Correction is humbling. Having hard conversations with God and with people in your life is deeply humbling and allows for deeper connection. It frees up the space that was filled with pride in your heart to let unconditional love wash over you. One of the best decisions I made in my college career and early adulthood years is being discipled at Wesley. Being discipled has invited positive and loving correction into my life. A couple of years ago, I found myself in a toxic friendship that was not good for either one of us. I was in a very unhealthy place and I was using that friendship as a crutch. It gave me an excuse to be transparent but not vulnerable. It was not good and there was not fruit from that relationship. I went to my discipler and I invited correction into my life, knowing she was probably about to tell me some really hard things. She corrected my thinking and actions in a way that put my wellbeing first when I couldn’t. I didn’t necessarily see what she was doing.
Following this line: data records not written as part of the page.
Lemma user_table_order_witness :
  exists rows,
    displayed_users snapshot_three_users = Ok rows /\
    account_name <$> rows = ["da_legacy"; "svc_a"; "guest1"] /\
    length rows = Nat.min 500 (length three_users) /\
    exists hidden,
      rows ++ hidden ≡ₚ three_users /\
      StronglySorted (fun a b => (risk_of b <= risk_of a)%Z) (rows ++ hidden) /\
      forall w, filter (fun u => risk_of u = w) (rows ++ hidden)
                = filter (fun u => risk_of u = w) three_users.
Proof.
  eexists. split; [vm_compute; reflexivity|]. split; [reflexivity|].
  apply (user_table_order snapshot_three_users three_users); vm_compute; reflexivity.
Defined.

Lemma risk_sort_key_value (u : json) (k : Z) :
  risk_sort_key u = Ok k ->
  exists spn deleg weak da,
    has_spns u = Ok spn /\ has_delegation_flag u = Ok deleg /\
    has_weak_encryption u = Ok weak /\ in_group "Domain Admins" u = Ok da /\
    k = (- ((if spn then 1000 else 0) + (if deleg then 500 else 0)
            + (if weak then 200 else 0) + (if da then 300 else 0)))%Z.
Proof.
  unfold risk_sort_key. intros H. inv_binds H. injection H as <-.
  exists v, v0, v1, v2. refine (conj E (conj E0 (conj E1 (conj E2 _)))).
  destruct v, v0, v1, v2; reflexivity.
Qed.

Lemma sorted_users_ranked (users sorted_users : list json) :
  sorted risk_sort_key users = Ok sorted_users ->
  StronglySorted (fun a b => (risk_of b <= risk_of a)%Z) sorted_users /\
  Forall (fun u => risk_sort_key u = Ok (- risk_of u)%Z) sorted_users.
Proof.
  unfold sorted. intros H. inv_bind H. injection H as <-.
  pose proof (keyed_risk_of _ _ E) as Hw. apply keyed_items in E as [_ Hk].
  assert (Hws : Forall (fun p => risk_of (snd p) = (- fst p)%Z)
                  (foldr insert_by_key [] v)).
  { rewrite stable_sort_perm. exact Hw. }
  split; [apply sorted_by_key_fmap; [exact Hws|apply stable_sort_sorted]|].
  apply Forall_fmap. rewrite <- (stable_sort_perm v) in Hk.
  rewrite Forall_forall in Hk, Hws. apply Forall_forall. intros p Hp. simpl.
  rewrite (Hk p Hp), (Hws p Hp). f_equal. lia.
Qed.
It was not easy to hear these things, partially because I was in an unhealthy place and partially because she was asking me to take responsibility for my unhealthy behavior. She was 100% right about everything she said, but I did not want to hear it. I was not ready to take the actions she was asking me to take. For a number of reasons, the friendship ended and I felt like I was broken for a long time. I had to take inventory of my heart and my soul and the place we had found ourselves in. My discipler walked through this with me, never reminding me of my mistakes but instead pushing me toward God who was the only one who could speak goodness into the hard places of my heart. God uprooted a lot of things that had taken root during that friendship, and when I had started to heal from some of those things, He brought to mind the words my discipler had spoken over me so many months ago. He brought to mind how she had loved me by saying the hard thing, because she could not bear to see me living in less than the fullness God had created me for. Correction is hard, but God will be gentle and will lead you where you need to be when you need to be there. Correction by a kind Father is better than affirmation from the wrong people.